Along with the configuration setting [Evaluator]FpContent, determines the method used to assign fingerprints to derived files.  (See the discussion above.)  The possible values and their effects are summarized below.

Value Fingerprinting of derived files
A positive integer Any derived files whose size in bytes is less than fp_content will be fingerprinted by content.  All other derived files will be given an arbitrary unique fingerprint.
-1 All derived files will be fingerprinted by content.
0 All derived files will be given an arbitrary unique fingerprint.
-2 (default) Act as though the value of fp_content is the value of [Evaluator]FpContent.  (Thus: if [Evaluator]FpContent is set to a positive integer all files smaller than that number of bytes will be fingerprinted by content, if it is set to -1 all derived files will be fingerprinted by content, and if it is 0 all derived files will be given an arbitrary unique fingerprint.)
TRUE Synonym for -1.  (All derived files will be fingerprinted by content.)
FALSE Synonym for 0.  (All derived files will be given an arbitrary unique fingerprint.)
wd text ".WD" Specifies the current working directory at the start of the command's execution with the leading slash omitted.  Note that this is relative to the filesystem passed in ./root.  See the example above for more information.
existing_writable bool FALSE Determines whether files existing at the start of the command's execution (those passed in ./root) will be writable by the tool.  (Note that the default is for existing files to be read-only.)  See the example above for more information.
.
binding(
  envVars:binding(
    :text
  ),
  root:binding
  tool_dep_control:binding(
    pk:binding,
    coarse:binding,
    coarse_names:binding
  ),
)
.

The special variable named "." (aka "dot").  For _run_tool, dot must have two sub-bindings named envVars and root.  The value of ./envVars defines the complete set of environment variables when the command is run.  The value of ./root defines the entire filesystem seen by the command being executed.  Dot may also have a sub-binding named tool_dep_control that can be used to control how _run_tool calls are cached.

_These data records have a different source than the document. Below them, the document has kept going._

(* ===== verification/Tool.v ===== *)
(** * Tools: calls, outputs and results

    Models [src/crates/agen/src/tool.rs]: the errors and outputs of tools, the byte limits on
    what enters the history, the identity of an execution, and the results built from its
    outcome.  A JSON value is a type argument. *)
From Stdlib Require Import ZArith String Ascii List Lia.
From stdpp Require Import base tactics numbers list strings gmap pretty.
From S2P Require Import Prelude Conversation.

Module Tool.

Abbreviation ToolResultDisposition := Conversation.ToolResultDisposition.
Abbreviation Attachment := Conversation.Attachment.

Record ToolOutput := mkOutput {
  o_summary : string;
  o_content : option string;
  o_attachments : list Attachment
}.

Inductive ToolError :=
| InvalidArgument (message : string)
| ExecutionFailed (message : string)
| Internal (message : string)
| StructuredConflict (code message : string)
| Cancelled (output : ToolOutput)
| Interrupted (output : ToolOutput).

(** [error.to_string()]. *)
Definition tool_error_message (e : ToolError) : string :=
  match e with
  | InvalidArgument m => "Invalid argument: " +:+ m
  | ExecutionFailed m => "Execution failed: " +:+ m
  | Internal m => "Internal error: " +:+ m
  | StructuredConflict code m => code +:+ ": " +:+ m
  | Cancelled _ => "Tool execution cancelled"
  | Interrupted _ => "Tool execution interrupted"
  end.

(** ** Limits *)

Record ToolOutputLimits := mkLimits {
  default_max_bytes : nat;
  per_tool : gmap string nat
}.

Definition limit_for (l : ToolOutputLimits) (tool_name : string) : nat :=
  default (default_max_bytes l) (per_tool l !! tool_name).

Definition newline : string := String (ascii_of_nat 10) EmptyString.

Definition suffix_template : string :=
  newline +:+ newline +:+ "[truncated: %BYTES% bytes dropped, refine your query]".

(** [suffix_template.replace("%BYTES%", &dropped.to_string())]. *)
Definition truncation_marker (dropped : nat) : string :=
  newline +:+ newline +:+ "[truncated: " +:+ pretty (N.of_nat dropped)
    +:+ " bytes dropped, refine your query]".

Definition reserved : nat := String.length suffix_template + 20 - String.length "%BYTES%".

Definition truncate_content (content : string) (limit : nat) : string :=
  let original_len := String.length content in
  if (original_len <=? limit)%nat then content
  else
    let body_budget := (limit - reserved)%nat in
    let cut := floor_boundary content (body_budget `min` original_len) in
    String.substring 0 cut content +:+ truncation_marker (original_len - cut).

(** ** Executions *)

Record ToolExecutionContext := mkContext {
  x_call_id : string;
  x_logical_call_id : option string;
  x_batch_id : string;
  x_call_index : nat
}.

Definition context_new (call_id batch_id : string) (call_index : nat) : ToolExecutionContext :=
  mkContext call_id None batch_id call_index.

(** Identifies one live attempt. *)
Definition execution_id (c : ToolExecutionContext) : string :=
  x_batch_id c +:+ ":" +:+ x_call_id c.

Inductive ToolExecutionTerminal :=
| Confirmed (r : result ToolOutput ToolError)
| OutcomeUnknown.

(** ** Calls and results *)

Record ToolCall (Json : Type) := mkCall { id : string; name : string; input : Json }.
Arguments mkCall {Json} _ _ _.
Arguments id {Json} _.
Arguments name {Json} _.
Arguments input {Json} _.

(** What the engine uses of serde_json. *)
Record Serde (Json : Type) := mkSerde {
  from_str : string → option Json;
  to_string : Json → string;
  is_object : Json → bool;
  null : Json;
  empty_object : Json
}.
Arguments mkSerde {Json} _ _ _ _ _.
Arguments from_str {Json} _ _.
Arguments to_string {Json} _ _.
Arguments is_object {Json} _ _.
Arguments null {Json} _.
Arguments empty_object {Json} _.

Record ToolResult := mkResult {
  tool_use_id : string;
  disposition : ToolResultDisposition;
  summary : string;
  content : option string;
  is_error : bool;
  attachments : list Attachment
}.

Definition is_success (d : ToolResultDisposition) : bool :=
  match d with Conversation.Success => true | _ => false end.

Definition from_output_with_disposition (tool_use_id : string) (output : ToolOutput)
    (d : ToolResultDisposition) : ToolResult :=
  mkResult tool_use_id d (o_summary output) (o_content output) (negb (is_success d))
    (o_attachments output).

Definition from_output (tool_use_id : string) (output : ToolOutput) : ToolResult :=
  from_output_with_disposition tool_use_id output Conversation.Success.

Definition result_error (tool_use_id message : string) : ToolResult :=
  mkResult tool_use_id Conversation.Error message None true [].

Definition outcome_unknown (tool_use_id : string) : ToolResult :=
  mkResult tool_use_id Conversation.OutcomeUnknown "Tool execution outcome unknown"
    (Some "Execution was interrupted before completion could be confirmed. Completion and side effects are unknown.")
    true [].

(** The [match terminal.await] of an execution's task. *)
Definition terminal_result (call_id : string) (t : ToolExecutionTerminal) : ToolResult :=
  match t with
  | Confirmed (Ok output) => from_output call_id output
  | Confirmed (Err (Cancelled output)) =>
      from_output_with_disposition call_id output Conversation.Cancelled
  | Confirmed (Err (Interrupted output)) =>
      from_output_with_disposition call_id output Conversation.Interrupted
  | Confirmed (Err error) => result_error call_id (tool_error_message error)
  | OutcomeUnknown => outcome_unknown call_id
  end.

(** ** Lemmas *)

Lemma terminal_result_id call_id t : tool_use_id (terminal_result call_id t) = call_id.
Proof. destruct t as [[?|[]]|]; done. Qed.

(** A number below [10 ^ k] has at most [k] digits. *)
Lemma pretty_N_go_length k : ∀ n s,
  (n < 10 ^ N.of_nat k)%N →
  (String.length (pretty_N_go n s) ≤ k + String.length s)%nat.
Proof.
  induction k as [|k IH]; intros n s Hn.
  { assert (n = 0)%N as -> by (simpl in Hn; lia). by rewrite pretty_N_go_0. }
  destruct (decide (0 < n)%N) as [Hpos|Hz]; [|].
  - rewrite pretty_N_go_step by done. etrans; [apply IH|simpl; lia].
    apply N.Div0.div_lt_upper_bound. rewrite Nat2N.inj_succ, N.pow_succ_r' in Hn. lia.
  - assert (n = 0)%N as -> by lia. rewrite pretty_N_go_0. lia.
Qed.

Lemma pretty_N_length (n : N) k :
  (0 < k)%nat → (n < 10 ^ N.of_nat k)%N → (String.length (pretty n) ≤ k)%nat.
Proof.
  intros Hk Hn. unfold pretty, pretty_N. destruct (decide (n = 0)%N); [simpl; lia|].
  etrans; [by apply pretty_N_go_length|]. simpl. lia.
Qed.

Lemma truncation_marker_length dropped :
  (N.of_nat dropped < 10 ^ 20)%N → (String.length (truncation_marker dropped) ≤ reserved)%nat.
Proof.
  intros Hd. unfold truncation_marker. rewrite !string_length_app.
  assert (String.length (pretty (N.of_nat dropped)) ≤ 20)%nat.
  { apply pretty_N_length; [lia|done]. }
  assert (reserved = 68%nat) as -> by reflexivity. simpl. lia.
Qed.

Lemma truncation_marker_valid dropped : valid_utf8 (truncation_marker dropped) = true.
Proof.
  unfold truncation_marker. repeat apply valid_utf8_app; try reflexivity.
  apply ascii_only_valid. rewrite ascii_only_all. apply pretty_N_all. intros d Hd.
  by apply (decimal_digits (λ c, byte_of c <? 128)).
Qed.

(** The limit on tool outputs.  Contents within the limit are kept as they are.  Longer
    ones are cut at a character boundary, at most three bytes before the room left by the
    marker, and the marker names the bytes dropped; what is kept is valid UTF-8, and fits
    the limit whenever the limit has room for the marker. *)
Theorem truncate_content_exact (content : string) (limit : nat) :
  valid_utf8 content = true →
  let out := truncate_content content limit in
  valid_utf8 out = true
  ∧ ((String.length content ≤ limit)%nat → out = content)
  ∧ ((limit < String.length content)%nat →
      ∃ kept dropped, content = kept +:+ dropped
        ∧ out = kept +:+ truncation_marker (String.length dropped)
        ∧ (String.length kept ≤ limit - reserved)%nat
        ∧ (limit - reserved - String.length kept ≤ 3)%nat)
  ∧ ((reserved ≤ limit)%nat → (N.of_nat (String.length content) < 10 ^ 20)%N →
      (String.length out ≤ limit)%nat).
Proof.
  intros Hv. unfold truncate_content. cbv zeta.
  destruct (Nat.leb_spec (String.length content) limit) as [Hle|Hgt].
  { split_and!; [done|done|lia|lia]. }
  assert (limit - reserved ≤ String.length content)%nat as Hroom by lia.
  rewrite Nat.min_l by done.
  destruct (floor_boundary_spec content (limit - reserved)) as (Hcut & _ & _).
  destruct (floor_boundary_cut content (limit - reserved) Hv Hroom) as [Hval Hnear].
  set (cut := floor_boundary content (limit - reserved)) in *.
  assert (String.length (String.substring 0 cut content) = cut) as Hlen
    by (apply substring_length; lia).
  split_and!; [by apply valid_utf8_app, truncation_marker_valid|lia| |].
  - intros _. destruct (substring_cut cut content) as [t Ht].
    exists (String.substring 0 cut content), t. rewrite Hlen. split_and!; [done| |lia|lia].
    do 2 f_equal. apply (f_equal String.length) in Ht. rewrite string_length_app in Ht. lia.
  - intros Hres Hbig. rewrite string_length_app, Hlen.
    pose proof (truncation_marker_length (String.length content - cut)). lia.
Qed.

Lemma truncate_content_exact_witness :
  valid_utf8 (truncate_content "a long output that does not fit" 10) = true.
Proof.
  destruct (truncate_content_exact "a long output that does not fit" 10) as [H _];
    [vm_compute; reflexivity|exact H].
Defined.

(** A limit without room for the marker is exceeded: the output is longer than the limit and
    longer than what it replaces. *)
Theorem truncation_exceeds_small_limit :
  ∃ content limit,
    (limit < String.length content)%nat
    ∧ (String.length content < String.length (truncate_content content limit))%nat.
Proof. exists "0123456789", 5%nat. vm_compute. split; lia. Qed.

End Tool.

See the description accompanying the first example above, the following section on encapsulation, and the section on controlling dependencies for more information.

The return type of _run_tool is as:

binding(code   : int,
        signal : int,
        stdout_written : bool,
        stderr_written : bool,
        stdout : text,
        stderr : text,
        root   : binding)

The purpose of each name in the result binding is summarized below.

Name Type Description
code int The exit status of the process invoked by _run_tool.  Note that if the exit status is non-zero, evaluation will halt with a run-time error unless the status_treatment parameter is "report" or the the -k ("keep going") flag is specified on the evaluator command-line.
signal int The signal that terminated the process invoked by _run_tool, or 0 if it exited voluntarily.  Note that if the process is terminated by a signal, evaluation will halt with a run-time error unless the signal_treatment parameter is "report" or the the -k ("keep going") flag is specified on the evaluator command-line.
stdout_written bool Indicates whether the command wrote anything to its standard output stream.
stderr_written bool Indicates whether the command wrote anything to its standard error stream.
stdout text The bytes written to standard output by the tool.  Note that the name stdout is only defined if the stdout_treatment parameter is "value" or "report_value".  (See the above example of capturing standard output.)
stderr text The bytes written to standard error by the tool.  Note that the name stderr is only defined if the stderr_treatment parameter is "value" or "report_value".
root binding

A record of the filesystem changes made by the tool.  Specifically:

  • Any files which the tool creates or modifies while it runs which still exist when the tool exits will have their contents in text values within the root sub-binding of the result.
  • Any files which the tool deletes during its run will have a value of FALSE in the root sub-binding of the result.  This is the case both for files which existed when the tool is started (those in ./root when _run_tool is called), and any files created and then deleted by the tool (such as temporary files used by the tool to store intermediate results).